**PROBLEM DESCRIPTION:**
Please output, without any change, the lines of the material below from the very first through the one with "StronglySorted (fun a b => (key a <= key b)%Z) xs".

**GIVEN RECORDS:**
▶

(** ** Registering and removing a system, composed *)

(** A list sorted by key is determined by its sublists of equal key. *)
Lemma sorted_by_key_unique (key : SystemRef -> Z) (xs ys : list SystemRef) :
  StronglySorted (fun a b => (key a <= key b)%Z) xs ->
  StronglySorted (fun a b => (key a <= key b)%Z) ys ->
  (forall p,
     List.filter (fun y => (key y =? p)%Z) xs
     = List.filter (fun y => (key y =? p)%Z) ys) ->
  xs = ys.
Proof.
  intros Hxs. revert ys.
  induction Hxs as [|x xs Hxs IH Hall]; intros ys Hys Hsame.
  - destruct ys as [|y ys]; [reflexivity|].
    specialize (Hsame (key y)). simpl in Hsame.
    rewrite Z.eqb_refl in Hsame. discriminate Hsame.
  - destruct ys as [|y ys].
    { specialize (Hsame (key x)). simpl in Hsame.
      rewrite Z.eqb_refl in Hsame. discriminate Hsame. }
    apply StronglySorted_inv in Hys as [Hys Hally].
    rewrite Forall_forall in Hall, Hally.
    assert (Hxy : (key y <= key x)%Z).
    { pose proof (Hsame (key x)) as H. simpl in H.
      rewrite Z.eqb_refl in H.
      destruct (Z.eqb_spec (key y) (key x)) as [->|_]; [lia|].
      assert (Hin : x ∈ List.filter (fun z => (key z =? key x)%Z) ys)
        by (rewrite <- H; apply list_elem_of_here).
      apply list_elem_of_In, filter_In in Hin as [Hin _].
      apply Hally. now apply list_elem_of_In. }
    assert (Hyx : (key x <= key y)%Z).
    { pose proof (Hsame (key y)) as H. simpl in H.
      rewrite Z.eqb_refl in H.
      destruct (Z.eqb_spec (key x) (key y)) as [->|_]; [lia|].
      assert (Hin : y ∈ List.filter (fun z => (key z =? key y)%Z) xs)
        by (rewrite H; apply list_elem_of_here).
      apply list_elem_of_In, filter_In in Hin as [Hin _].
      apply Hall. now apply list_elem_of_In. }
    assert (Hkey : key x = key y) by lia.
    pose proof (Hsame (key x)) as Hhead. simpl in Hhead.
    rewrite Z.eqb_refl, <- Hkey, Z.eqb_refl in Hhead.
    injection Hhead as -> Htail.
    f_equal. apply IH; [exact Hys|].
    intros p. destruct (Z.eqb_spec (key y) p) as [<-|Hne]; [exact Htail|].
    specialize (Hsame p). simpl in Hsame.
    destruct (Z.eqb_spec (key y) p); [contradiction|exact Hsame].
Qed.

Lemma remove_first_last x (xs : list SystemRef) :
  x ∉ xs -> JsArray.remove_first x (xs ++ [x]) = xs.
Proof.
  induction xs as [|z zs IH]; simpl.
  - now rewrite Nat.eqb_refl.
  - rewrite elem_of_cons. intros Hnot.
    destruct (Nat.eqb_spec x z) as [->|_]; [tauto|].
    rewrite IH; tauto.
Qed.

(** X8: registering a system that is not in a sorted list and removing it
    again gives the list back as it was, whatever the priority of the
    system; the removal reports [true], ends with the call of the system's
    [destroy], leaves the registry alone and the system tracking
    nothing. *)
Theorem register_then_remove_system_restores (st : State)
    (system : SystemRef) :
  system ∉ systems st ->
  StronglySorted (fun a b => (priority_of st a <= priority_of st b)%Z)
    (systems st) ->
  fst (World.removeSystem system (World.addSystem system st)) = true
  /\ systems (snd (World.removeSystem system (World.addSystem system st)))
     = systems st
  /\ entities (snd (World.removeSystem system (World.addSystem system st)))
     = entities st
  /\ tracked_by system
       (snd (World.removeSystem system (World.addSystem system st))) = ∅
  /\ trace (snd (World.removeSystem system (World.addSystem system st)))
     = trace (World.addSystem system st) ++ [SystemDestroy system].
Proof.
  intros Hnew Hsorted.
  pose proof (addSystem_systems system st) as Hsys.
  unfold JsArray.includes in Hsys.
  rewrite bool_decide_eq_false_2 in Hsys by assumption.
  assert (Hin : system ∈ systems (World.addSystem system st)).
  { rewrite Hsys. apply sort_elem_of, elem_of_app. right.
    apply list_elem_of_here. }
  assert (Hrem : World.removeSystem system (World.addSystem system st)
                 = (true,
                    BaseSystem.destroy system
                      (set_systems
                         (JsArray.remove_first system
                            (systems (World.addSystem system st)))
                         (World.addSystem system st)))).
  { unfold World.removeSystem, JsArray.includes.
    now rewrite bool_decide_eq_true_2. }
  rewrite Hrem. cbn [fst snd].
  split; [reflexivity|]. split.
  { cbn [systems BaseSystem.destroy log set_trace set_system_store
           set_systems]. rewrite Hsys.
    apply (sorted_by_key_unique (priority_of st)).
    - apply remove_first_sorted, sort_sorted.
    - exact Hsorted.
    - intros p. rewrite filter_remove_first, filter_sort, List.filter_app.
      cbn [List.filter].
      destruct (Z.eqb_spec (priority_of st system) p) as [Hp|Hp].
      + apply remove_first_last. intros Hmem.
        apply list_elem_of_In, filter_In in Hmem as [Hmem _].
        now apply Hnew, list_elem_of_In.
      + now rewrite app_nil_r. }
  split.
  { cbn [entities BaseSystem.destroy log set_trace set_system_store
           set_systems].
    unfold World.addSystem, JsArray.includes.
    rewrite bool_decide_eq_false_2 by assumption. cbn zeta.
    destruct (initialized _); [|reflexivity].
    rewrite (for_each_do_preserves entities); [reflexivity|].
    intros x s. now destruct (offer_frame system x s) as (He & _). }
  split.
  { rewrite tracked_by_destroy. now destruct (decide (system = system)). }
  reflexivity.
Qed.

Lemma register_then_remove_system_restores_witness :
  systems Garage.scheduled = [2; 3; 1]
  /\ systems (World.addSystem 5 Garage.scheduled) = [2; 3; 5; 1]
  /\ systems
       (snd (World.removeSystem 5 (World.addSystem 5 Garage.scheduled)))
     = systems Garage.scheduled.
Proof.
  split; [reflexivity|]. split; [reflexivity|].
  apply (register_then_remove_system_restores Garage.scheduled 5).
  - apply (bool_decide_unpack _). vm_compute. exact I.
  - repeat constructor; vm_compute; intros H; discriminate H.
Defined.

(** ** Pausing and resuming *)

(** X9: through any sequence of [pause] and [resume] calls the world's
    notifications on the event bus alternate -- never two pauses or two
    resumes in a row, beginning with the one that changes the state the
    world is in -- there is at most one per call, the flag ends up as the
    last notification says, and nothing else of the state changes. *)
Theorem pause_notifications_alternate (ops : list PauseOp) (st : State) :
  exists n,
    n <= length ops
    /\ bus (run_pause_ops ops st) = bus st ++ alternating (paused st) n
    /\ paused (run_pause_ops ops st)
       = (if Nat.even n then paused st else negb (paused st))
    /\ set_bus (bus st) (set_paused (paused st) (run_pause_ops ops st)) = st.
Proof.
  revert st. induction ops as [|op ops IH]; intros st.
  - exists 0. simpl. rewrite app_nil_r. repeat split; [lia|].
    now destruct st.
  - cbn [run_pause_ops fold_left]. fold (run_pause_ops ops (apply_pause_op st op)).
    destruct (IH (apply_pause_op st op)) as (n & Hn & Hbus & Hflag & Hrest).
    assert (Hstep :
              apply_pause_op st op = st
              \/ (bus (apply_pause_op st op)
                  = bus st ++ alternating (paused st) 1
                  /\ paused (apply_pause_op st op) = negb (paused st)
                  /\ set_bus (bus st)
                       (set_paused (paused st) (apply_pause_op st op)) = st)).
    { destruct op; cbn [apply_pause_op]; unfold World.pause, World.resume;
        destruct (paused st) eqn:Hp; auto; right;
        (split; [reflexivity|]); (split; [reflexivity|]);
        destruct st; simpl in *; now subst. }
    destruct Hstep as [Hsame | (Hb1 & Hp1 & Hr1)].
    + rewrite Hsame in *. exists n. repeat split; try assumption. simpl; lia.
    + exists (S n). split; [simpl; lia|]. split.
      { rewrite Hbus, Hb1, Hp1. simpl. now rewrite <- app_assoc. }
      split.
      { rewrite Hflag, Hp1. rewrite Nat.even_succ, <- Nat.negb_even.
        destruct (Nat.even n), (paused st); reflexivity. }
      remember (run_pause_ops ops (apply_pause_op st op)) as after.
      remember (apply_pause_op st op) as once.
      clear - Hrest Hr1.
      destruct after, once, st. unfold set_bus, set_paused in *.
      simpl in *. injection Hrest. injection Hr1. intros. now subst.
Qed.

Lemma pause_notifications_alternate_witness :
  bus (run_pause_ops [Pause; Pause; Resume; Resume; Resume; Pause]
         Garage.scheduled)
  = [BusEmit (Literal "world.pause"); BusEmit (Literal "world.resume");
     BusEmit (Literal "world.pause")]
  /\ exists n,
       n <= 6
       /\ bus (run_pause_ops [Pause; Pause; Resume; Resume; Resume; Pause]
                 Garage.scheduled)
          = bus Garage.scheduled ++ alternating (paused Garage.scheduled) n
       /\ paused (run_pause_ops [Pause; Pause; Resume; Resume; Resume; Pause]
                    Garage.scheduled)
          = (if Nat.even n then paused Garage.scheduled
             else negb (paused Garage.scheduled))
       /\ set_bus (bus Garage.scheduled)
            (set_paused (paused Garage.scheduled)
               (run_pause_ops [Pause; Pause; Resume; Resume; Resume; Pause]
                  Garage.scheduled))
          = Garage.scheduled.
Proof.
  split; [reflexivity|].
  exact (pause_notifications_alternate
           [Pause; Pause; Resume; Resume; Resume; Pause] Garage.scheduled).
Defined.

(** ** After [destroy] *)

Lemma destroy_empties (st : State) :
  entities (World.destroy st) = []
  /\ systems (World.destroy st) = []
  /\ scene (World.destroy st) = []
  /\ active (World.destroy st) = false
  /\ initialized (World.destroy st) = false.
Proof.
  unfold World.destroy. cbn zeta.
  split.
  { cbn [entities set_initialized set_active set_scene set_systems].
    now rewrite for_each_do_preserves. }
  split; [reflexivity|]. split; [|split; reflexivity].
  cbn [scene set_initialized set_active set_scene].
  apply remove_children_enough. reflexivity.
Qed.

Lemma destroy_of_empty (st : State) :
  entities st = [] -> systems st = [] -> scene st = [] ->
  active st = false -> initialized st = false ->
  World.destroy st = st.
Proof.
  intros He Hs Hsc Ha Hi. destruct st. simpl in *. subst. reflexivity.
Qed.

(** X10: a destroyed world is inert: each of the four passes returns at
    once and leaves it as it is, and so does a second [destroy]. *)
Theorem destroyed_world_is_inert (st : State) (dt : Number) :
  World.update dt (World.destroy st) = Normal (World.destroy st)
  /\ World.fixedUpdate dt (World.destroy st) = Normal (World.destroy st)
  /\ World.preRender (World.destroy st) = Normal (World.destroy st)
  /\ World.postRender (World.destroy st) = Normal (World.destroy st)
  /\ World.destroy (World.destroy st) = World.destroy st.
Proof.
  destruct (destroy_empties st) as (He & Hs & Hsc & Ha & Hi).
  assert (Hgate : World.suspended (World.destroy st) = true)
    by (unfold World.suspended; now rewrite Ha).
  unfold World.update, World.fixedUpdate, World.preRender, World.postRender,
    World.optional_pass.
  rewrite Hgate. repeat split.
  now apply destroy_of_empty.
Qed.

(** ** The optional passes *)

(** X11: on an active, unpaused world [fixedUpdate], [preRender] and
    [postRender] call their hook on exactly the enabled systems that have
    it, in list order, up to the first call that raises, and call no hook
    of an entity. *)
Theorem optional_passes_call_systems_that_have_the_hook (st : State)
    (dt : Number) :
  active st = true ->
  paused st = false ->
  World.fixedUpdate dt st
  = run_calls
      (optional_calls System.fixedUpdate
         (fun s => SystemFixedUpdate s dt) st) st
  /\ World.preRender st
     = run_calls (optional_calls System.preRender SystemPreRender st) st
  /\ World.postRender st
     = run_calls (optional_calls System.postRender SystemPostRender st) st.
Proof.
  intros Hact Hrun.
  pose proof (suspended_false st Hact Hrun) as Hgate.
  unfold World.fixedUpdate, World.preRender, World.postRender.
  repeat split; now apply optional_pass_run.
Qed.

Lemma optional_passes_call_systems_that_have_the_hook_witness :
  World.fixedUpdate Garage.tick Garage.scheduled
  = Normal
      (set_trace (trace Garage.scheduled ++ [SystemFixedUpdate 2 Garage.tick])
         Garage.scheduled)
  /\ World.preRender Garage.scheduled
     = Normal
         (set_trace (trace Garage.scheduled ++ [SystemPreRender 3])
            Garage.scheduled)
  /\ World.postRender Garage.scheduled
     = Normal
         (set_trace (trace Garage.scheduled ++ [SystemPostRender 3])
            Garage.scheduled).
Proof.
  exact (optional_passes_call_systems_that_have_the_hook Garage.scheduled
           Garage.tick eq_refl eq_refl).
Defined.

(** ** Creating entities *)

Lemma addEntity_next_ref entity st :
  next_ref (World.addEntity entity st) = next_ref st.
Proof.
  unfold World.addEntity.
  destruct (JsMap.has _ (entities st)); [reflexivity|]. cbn zeta.
  set (st2 := set_scene _ _).
  assert (Hloop : next_ref (for_each_do
                              (fun system => World.offer system entity)
                              (systems st2) st2) = next_ref st).
  { rewrite (for_each_do_preserves next_ref); [reflexivity|].
    intros x s. unfold World.offer.
    now destruct (System.checkEntityCompatibility _ _). }
  destruct (initialized _); exact Hloop.
Qed.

◀

**RESPONSE:**
(** ** Registering and removing a system, composed *)

(** A list sorted by key is determined by its sublists of equal key. *)
Lemma sorted_by_key_unique (key : SystemRef -> Z) (xs ys : list SystemRef) :
  StronglySorted (fun a b => (key a <= key b)%Z) xs ->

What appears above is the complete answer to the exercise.